- Task instructions
One part of the entries below is wanted: the lines from the one containing "OEncoder st NewKeyEncoder" through the one containing "st (newSnapshotDecoderBytes data)". Write those out exactly and nothing else.

[Dataset excerpts]
# # # #
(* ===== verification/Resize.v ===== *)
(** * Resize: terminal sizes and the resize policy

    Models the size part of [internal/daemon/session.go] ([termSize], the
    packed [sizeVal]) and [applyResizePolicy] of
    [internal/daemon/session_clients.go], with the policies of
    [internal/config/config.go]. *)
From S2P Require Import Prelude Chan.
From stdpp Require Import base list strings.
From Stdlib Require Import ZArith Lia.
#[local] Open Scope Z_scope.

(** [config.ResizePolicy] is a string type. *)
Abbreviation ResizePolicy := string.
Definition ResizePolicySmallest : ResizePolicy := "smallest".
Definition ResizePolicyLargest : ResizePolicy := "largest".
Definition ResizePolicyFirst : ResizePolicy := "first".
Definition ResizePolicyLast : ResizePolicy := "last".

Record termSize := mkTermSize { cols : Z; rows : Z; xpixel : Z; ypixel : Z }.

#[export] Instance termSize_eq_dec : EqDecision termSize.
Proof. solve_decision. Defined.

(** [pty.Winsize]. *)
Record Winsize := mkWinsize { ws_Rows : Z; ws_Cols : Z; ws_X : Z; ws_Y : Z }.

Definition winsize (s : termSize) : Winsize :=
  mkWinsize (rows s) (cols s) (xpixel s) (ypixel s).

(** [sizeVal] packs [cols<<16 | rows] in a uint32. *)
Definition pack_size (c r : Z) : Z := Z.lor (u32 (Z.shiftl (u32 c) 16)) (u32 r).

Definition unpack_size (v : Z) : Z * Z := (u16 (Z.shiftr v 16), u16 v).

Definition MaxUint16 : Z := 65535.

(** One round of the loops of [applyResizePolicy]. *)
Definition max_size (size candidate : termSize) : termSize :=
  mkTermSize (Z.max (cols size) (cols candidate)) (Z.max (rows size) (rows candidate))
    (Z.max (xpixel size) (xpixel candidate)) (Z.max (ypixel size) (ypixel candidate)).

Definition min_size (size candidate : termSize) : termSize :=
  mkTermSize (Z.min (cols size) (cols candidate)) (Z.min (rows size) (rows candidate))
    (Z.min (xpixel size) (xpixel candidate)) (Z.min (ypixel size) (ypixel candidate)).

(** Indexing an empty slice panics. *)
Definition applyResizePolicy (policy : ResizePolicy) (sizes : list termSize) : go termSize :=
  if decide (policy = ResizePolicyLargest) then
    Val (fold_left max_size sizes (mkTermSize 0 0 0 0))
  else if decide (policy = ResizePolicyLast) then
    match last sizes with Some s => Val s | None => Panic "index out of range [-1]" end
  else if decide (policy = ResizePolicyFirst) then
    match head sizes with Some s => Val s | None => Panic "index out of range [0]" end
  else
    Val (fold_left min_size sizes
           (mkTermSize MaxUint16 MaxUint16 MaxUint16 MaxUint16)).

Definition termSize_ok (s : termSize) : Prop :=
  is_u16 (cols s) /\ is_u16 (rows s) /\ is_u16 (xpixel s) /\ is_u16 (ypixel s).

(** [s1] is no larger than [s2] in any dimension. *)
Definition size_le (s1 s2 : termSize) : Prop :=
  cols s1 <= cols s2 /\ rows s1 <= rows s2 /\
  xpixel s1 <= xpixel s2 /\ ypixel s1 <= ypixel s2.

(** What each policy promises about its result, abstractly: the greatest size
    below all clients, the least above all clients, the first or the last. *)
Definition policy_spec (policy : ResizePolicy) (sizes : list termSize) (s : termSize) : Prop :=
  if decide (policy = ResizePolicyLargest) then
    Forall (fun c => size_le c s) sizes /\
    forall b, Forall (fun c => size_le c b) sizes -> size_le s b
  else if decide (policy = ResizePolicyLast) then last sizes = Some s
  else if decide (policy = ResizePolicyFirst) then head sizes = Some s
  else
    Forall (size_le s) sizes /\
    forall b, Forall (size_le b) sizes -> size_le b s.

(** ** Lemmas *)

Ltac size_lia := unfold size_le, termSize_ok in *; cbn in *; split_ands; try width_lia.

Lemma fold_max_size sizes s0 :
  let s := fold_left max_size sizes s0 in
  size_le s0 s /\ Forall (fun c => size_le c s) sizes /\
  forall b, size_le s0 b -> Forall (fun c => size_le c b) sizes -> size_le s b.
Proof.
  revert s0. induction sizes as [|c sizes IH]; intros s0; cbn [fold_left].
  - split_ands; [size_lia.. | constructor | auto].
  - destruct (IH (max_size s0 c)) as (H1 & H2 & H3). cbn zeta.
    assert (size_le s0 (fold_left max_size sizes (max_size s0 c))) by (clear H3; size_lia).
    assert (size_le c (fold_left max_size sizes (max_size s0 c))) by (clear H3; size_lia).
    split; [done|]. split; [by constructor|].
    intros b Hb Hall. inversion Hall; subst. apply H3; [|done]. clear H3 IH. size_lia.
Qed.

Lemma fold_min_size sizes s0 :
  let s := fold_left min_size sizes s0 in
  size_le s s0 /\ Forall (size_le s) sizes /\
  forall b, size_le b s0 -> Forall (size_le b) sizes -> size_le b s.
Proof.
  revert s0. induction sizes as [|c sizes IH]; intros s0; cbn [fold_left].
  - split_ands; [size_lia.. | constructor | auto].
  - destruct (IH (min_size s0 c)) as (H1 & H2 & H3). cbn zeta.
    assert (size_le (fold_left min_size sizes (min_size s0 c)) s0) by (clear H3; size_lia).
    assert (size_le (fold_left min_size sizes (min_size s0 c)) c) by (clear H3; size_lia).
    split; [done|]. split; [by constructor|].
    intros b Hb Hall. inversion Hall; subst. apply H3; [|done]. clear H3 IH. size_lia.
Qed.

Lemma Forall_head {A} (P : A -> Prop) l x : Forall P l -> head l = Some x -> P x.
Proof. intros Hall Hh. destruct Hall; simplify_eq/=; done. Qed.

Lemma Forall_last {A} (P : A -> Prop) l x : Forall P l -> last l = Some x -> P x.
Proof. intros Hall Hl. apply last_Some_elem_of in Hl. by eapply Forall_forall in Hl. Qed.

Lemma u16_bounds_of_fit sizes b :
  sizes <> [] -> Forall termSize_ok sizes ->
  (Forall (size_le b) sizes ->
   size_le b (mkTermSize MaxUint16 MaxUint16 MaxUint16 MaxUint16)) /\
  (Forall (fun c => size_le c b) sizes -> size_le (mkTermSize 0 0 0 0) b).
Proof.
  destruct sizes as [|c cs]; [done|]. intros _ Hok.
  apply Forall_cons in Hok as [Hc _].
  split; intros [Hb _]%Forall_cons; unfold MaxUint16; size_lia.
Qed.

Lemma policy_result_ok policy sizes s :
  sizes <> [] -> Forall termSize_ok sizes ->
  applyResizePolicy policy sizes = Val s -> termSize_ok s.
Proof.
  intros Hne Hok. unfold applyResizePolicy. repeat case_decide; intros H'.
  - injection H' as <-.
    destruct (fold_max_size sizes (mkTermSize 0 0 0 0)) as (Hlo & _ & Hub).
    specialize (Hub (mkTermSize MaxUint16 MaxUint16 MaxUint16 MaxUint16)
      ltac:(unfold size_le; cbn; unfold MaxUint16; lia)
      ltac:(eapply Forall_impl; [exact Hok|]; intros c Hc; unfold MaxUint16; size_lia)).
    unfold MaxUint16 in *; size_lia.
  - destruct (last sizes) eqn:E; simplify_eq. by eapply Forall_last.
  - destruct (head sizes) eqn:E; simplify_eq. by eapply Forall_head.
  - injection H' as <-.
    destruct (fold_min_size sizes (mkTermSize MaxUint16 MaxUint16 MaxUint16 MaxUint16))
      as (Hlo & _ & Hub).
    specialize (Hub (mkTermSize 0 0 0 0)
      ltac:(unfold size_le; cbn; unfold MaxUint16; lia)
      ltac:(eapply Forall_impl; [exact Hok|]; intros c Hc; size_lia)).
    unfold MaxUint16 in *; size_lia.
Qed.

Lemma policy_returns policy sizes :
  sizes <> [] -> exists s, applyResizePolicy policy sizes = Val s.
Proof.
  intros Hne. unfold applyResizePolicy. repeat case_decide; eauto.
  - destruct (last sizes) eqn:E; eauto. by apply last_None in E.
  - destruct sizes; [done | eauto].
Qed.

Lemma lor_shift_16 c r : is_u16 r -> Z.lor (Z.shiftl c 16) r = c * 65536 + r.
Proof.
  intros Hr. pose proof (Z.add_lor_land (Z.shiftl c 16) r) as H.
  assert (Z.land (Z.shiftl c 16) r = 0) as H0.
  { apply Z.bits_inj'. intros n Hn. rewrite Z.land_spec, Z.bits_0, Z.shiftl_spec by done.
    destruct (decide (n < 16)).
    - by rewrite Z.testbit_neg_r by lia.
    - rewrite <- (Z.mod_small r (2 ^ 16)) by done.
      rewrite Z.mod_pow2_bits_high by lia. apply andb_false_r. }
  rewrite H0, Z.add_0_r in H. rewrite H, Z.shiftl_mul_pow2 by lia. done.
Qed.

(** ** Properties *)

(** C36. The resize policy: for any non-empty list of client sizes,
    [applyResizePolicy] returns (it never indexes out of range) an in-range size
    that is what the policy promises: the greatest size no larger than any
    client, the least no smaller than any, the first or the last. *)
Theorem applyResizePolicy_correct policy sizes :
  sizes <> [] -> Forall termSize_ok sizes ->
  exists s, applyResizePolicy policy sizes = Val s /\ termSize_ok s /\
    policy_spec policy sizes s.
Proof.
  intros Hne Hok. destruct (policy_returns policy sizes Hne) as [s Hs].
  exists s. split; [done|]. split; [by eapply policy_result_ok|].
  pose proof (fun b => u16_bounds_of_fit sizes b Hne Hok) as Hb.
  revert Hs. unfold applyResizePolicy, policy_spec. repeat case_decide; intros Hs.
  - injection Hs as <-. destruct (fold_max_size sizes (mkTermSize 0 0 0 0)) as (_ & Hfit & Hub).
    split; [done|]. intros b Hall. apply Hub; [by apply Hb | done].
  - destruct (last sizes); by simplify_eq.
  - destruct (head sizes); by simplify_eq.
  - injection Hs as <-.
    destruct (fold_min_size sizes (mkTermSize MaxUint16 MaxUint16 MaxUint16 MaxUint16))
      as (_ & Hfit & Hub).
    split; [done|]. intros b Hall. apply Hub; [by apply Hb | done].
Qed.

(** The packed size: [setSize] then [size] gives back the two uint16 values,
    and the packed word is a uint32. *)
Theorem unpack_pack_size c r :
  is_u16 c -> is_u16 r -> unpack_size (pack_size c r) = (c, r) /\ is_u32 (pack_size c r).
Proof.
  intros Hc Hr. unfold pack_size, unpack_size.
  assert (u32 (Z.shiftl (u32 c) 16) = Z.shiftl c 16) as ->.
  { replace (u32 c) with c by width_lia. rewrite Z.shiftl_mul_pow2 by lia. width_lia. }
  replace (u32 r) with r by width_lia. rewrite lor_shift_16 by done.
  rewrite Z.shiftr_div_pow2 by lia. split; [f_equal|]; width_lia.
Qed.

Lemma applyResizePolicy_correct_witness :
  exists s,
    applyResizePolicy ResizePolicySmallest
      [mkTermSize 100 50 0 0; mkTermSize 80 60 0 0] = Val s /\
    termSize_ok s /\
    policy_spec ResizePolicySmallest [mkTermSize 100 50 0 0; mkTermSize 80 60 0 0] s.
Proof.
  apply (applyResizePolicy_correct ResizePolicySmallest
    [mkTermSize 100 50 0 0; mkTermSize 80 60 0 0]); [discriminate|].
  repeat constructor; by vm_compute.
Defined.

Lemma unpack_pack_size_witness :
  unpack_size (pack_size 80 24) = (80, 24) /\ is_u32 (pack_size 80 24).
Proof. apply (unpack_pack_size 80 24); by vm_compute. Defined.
# # # #
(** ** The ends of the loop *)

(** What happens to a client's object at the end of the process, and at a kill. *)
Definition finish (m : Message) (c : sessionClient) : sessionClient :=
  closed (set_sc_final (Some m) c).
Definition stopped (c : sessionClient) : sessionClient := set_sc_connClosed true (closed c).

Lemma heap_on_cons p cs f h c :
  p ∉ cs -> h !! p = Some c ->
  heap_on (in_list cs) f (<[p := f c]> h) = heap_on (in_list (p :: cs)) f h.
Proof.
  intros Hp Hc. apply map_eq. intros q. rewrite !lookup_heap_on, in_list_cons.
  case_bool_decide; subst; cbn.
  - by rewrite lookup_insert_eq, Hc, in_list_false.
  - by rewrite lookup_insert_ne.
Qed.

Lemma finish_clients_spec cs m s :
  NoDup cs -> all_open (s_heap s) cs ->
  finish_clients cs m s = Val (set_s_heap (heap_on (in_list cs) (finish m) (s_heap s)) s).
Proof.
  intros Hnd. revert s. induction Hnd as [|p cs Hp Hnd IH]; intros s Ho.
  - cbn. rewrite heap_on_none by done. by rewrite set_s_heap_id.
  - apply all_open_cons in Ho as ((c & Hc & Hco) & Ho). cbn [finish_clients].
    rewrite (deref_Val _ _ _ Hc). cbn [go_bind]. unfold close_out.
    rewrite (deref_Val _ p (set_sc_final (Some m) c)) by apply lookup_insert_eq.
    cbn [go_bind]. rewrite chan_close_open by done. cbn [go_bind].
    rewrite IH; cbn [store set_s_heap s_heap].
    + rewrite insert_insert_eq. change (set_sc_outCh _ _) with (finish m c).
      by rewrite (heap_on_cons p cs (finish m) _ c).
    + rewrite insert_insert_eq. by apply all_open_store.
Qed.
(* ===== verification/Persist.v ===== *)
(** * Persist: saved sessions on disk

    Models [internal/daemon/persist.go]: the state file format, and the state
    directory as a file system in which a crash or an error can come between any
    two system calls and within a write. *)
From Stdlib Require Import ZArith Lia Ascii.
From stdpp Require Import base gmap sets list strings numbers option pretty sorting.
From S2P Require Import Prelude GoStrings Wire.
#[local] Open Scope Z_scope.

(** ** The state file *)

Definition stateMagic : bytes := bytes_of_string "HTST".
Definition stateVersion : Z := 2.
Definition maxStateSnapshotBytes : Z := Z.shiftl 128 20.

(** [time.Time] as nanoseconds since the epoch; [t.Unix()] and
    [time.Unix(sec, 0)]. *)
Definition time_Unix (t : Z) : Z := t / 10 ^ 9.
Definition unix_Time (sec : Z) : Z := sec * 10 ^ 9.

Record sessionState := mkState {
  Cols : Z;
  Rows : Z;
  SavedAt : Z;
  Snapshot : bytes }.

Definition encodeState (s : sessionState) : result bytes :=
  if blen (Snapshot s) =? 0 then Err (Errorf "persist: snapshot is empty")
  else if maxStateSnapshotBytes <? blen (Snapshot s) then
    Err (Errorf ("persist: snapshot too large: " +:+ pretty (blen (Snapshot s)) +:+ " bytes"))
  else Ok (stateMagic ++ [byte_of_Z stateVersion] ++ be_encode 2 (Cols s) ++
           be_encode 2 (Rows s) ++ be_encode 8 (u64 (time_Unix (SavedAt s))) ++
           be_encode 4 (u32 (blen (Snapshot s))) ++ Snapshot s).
# # # #
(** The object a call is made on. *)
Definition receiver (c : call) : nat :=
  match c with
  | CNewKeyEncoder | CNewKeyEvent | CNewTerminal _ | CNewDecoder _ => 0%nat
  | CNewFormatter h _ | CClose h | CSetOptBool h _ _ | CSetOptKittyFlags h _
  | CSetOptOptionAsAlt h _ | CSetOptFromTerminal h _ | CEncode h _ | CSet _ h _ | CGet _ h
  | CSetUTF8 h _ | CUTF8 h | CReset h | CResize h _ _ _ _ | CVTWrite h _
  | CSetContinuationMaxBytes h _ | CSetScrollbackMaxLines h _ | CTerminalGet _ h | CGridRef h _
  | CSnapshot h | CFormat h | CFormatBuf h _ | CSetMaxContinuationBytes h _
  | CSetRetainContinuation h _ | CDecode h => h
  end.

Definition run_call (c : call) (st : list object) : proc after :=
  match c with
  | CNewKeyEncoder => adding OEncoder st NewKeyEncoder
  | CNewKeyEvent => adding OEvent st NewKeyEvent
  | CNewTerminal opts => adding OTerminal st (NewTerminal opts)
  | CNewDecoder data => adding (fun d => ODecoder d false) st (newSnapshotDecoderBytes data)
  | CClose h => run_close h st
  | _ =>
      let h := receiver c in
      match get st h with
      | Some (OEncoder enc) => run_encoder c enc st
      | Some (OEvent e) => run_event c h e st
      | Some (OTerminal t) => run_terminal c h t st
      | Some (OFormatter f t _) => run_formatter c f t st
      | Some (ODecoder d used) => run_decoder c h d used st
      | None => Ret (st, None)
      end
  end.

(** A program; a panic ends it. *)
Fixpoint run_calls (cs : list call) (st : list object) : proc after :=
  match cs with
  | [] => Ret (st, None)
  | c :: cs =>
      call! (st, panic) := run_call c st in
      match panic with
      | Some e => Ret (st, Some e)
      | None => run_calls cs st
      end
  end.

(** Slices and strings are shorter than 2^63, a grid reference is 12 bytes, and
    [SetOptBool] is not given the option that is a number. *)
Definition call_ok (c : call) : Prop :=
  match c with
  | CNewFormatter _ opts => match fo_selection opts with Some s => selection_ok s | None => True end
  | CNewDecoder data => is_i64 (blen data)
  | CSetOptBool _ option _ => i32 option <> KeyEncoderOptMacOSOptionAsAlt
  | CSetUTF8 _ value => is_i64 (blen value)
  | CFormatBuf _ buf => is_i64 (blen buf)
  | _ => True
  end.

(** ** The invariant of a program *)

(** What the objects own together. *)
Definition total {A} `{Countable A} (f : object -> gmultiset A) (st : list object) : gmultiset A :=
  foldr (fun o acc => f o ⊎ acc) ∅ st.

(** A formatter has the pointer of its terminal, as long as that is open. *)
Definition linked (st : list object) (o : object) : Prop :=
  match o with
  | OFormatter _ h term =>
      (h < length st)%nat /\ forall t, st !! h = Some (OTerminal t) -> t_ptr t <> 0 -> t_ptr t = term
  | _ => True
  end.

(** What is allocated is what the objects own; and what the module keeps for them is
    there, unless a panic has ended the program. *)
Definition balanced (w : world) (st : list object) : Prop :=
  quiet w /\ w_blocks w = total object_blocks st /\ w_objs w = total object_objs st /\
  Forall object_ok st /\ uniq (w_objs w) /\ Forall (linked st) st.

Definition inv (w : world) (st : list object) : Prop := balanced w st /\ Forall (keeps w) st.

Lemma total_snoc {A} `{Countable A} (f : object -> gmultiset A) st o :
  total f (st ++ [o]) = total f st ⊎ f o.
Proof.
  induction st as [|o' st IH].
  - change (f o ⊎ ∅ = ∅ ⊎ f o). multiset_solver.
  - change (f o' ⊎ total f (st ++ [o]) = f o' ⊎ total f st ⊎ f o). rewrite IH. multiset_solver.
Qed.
# # # #
- Task result
  | CNewKeyEncoder => adding OEncoder st NewKeyEncoder
  | CNewKeyEvent => adding OEvent st NewKeyEvent
  | CNewTerminal opts => adding OTerminal st (NewTerminal opts)
  | CNewDecoder data => adding (fun d => ODecoder d false) st (newSnapshotDecoderBytes data)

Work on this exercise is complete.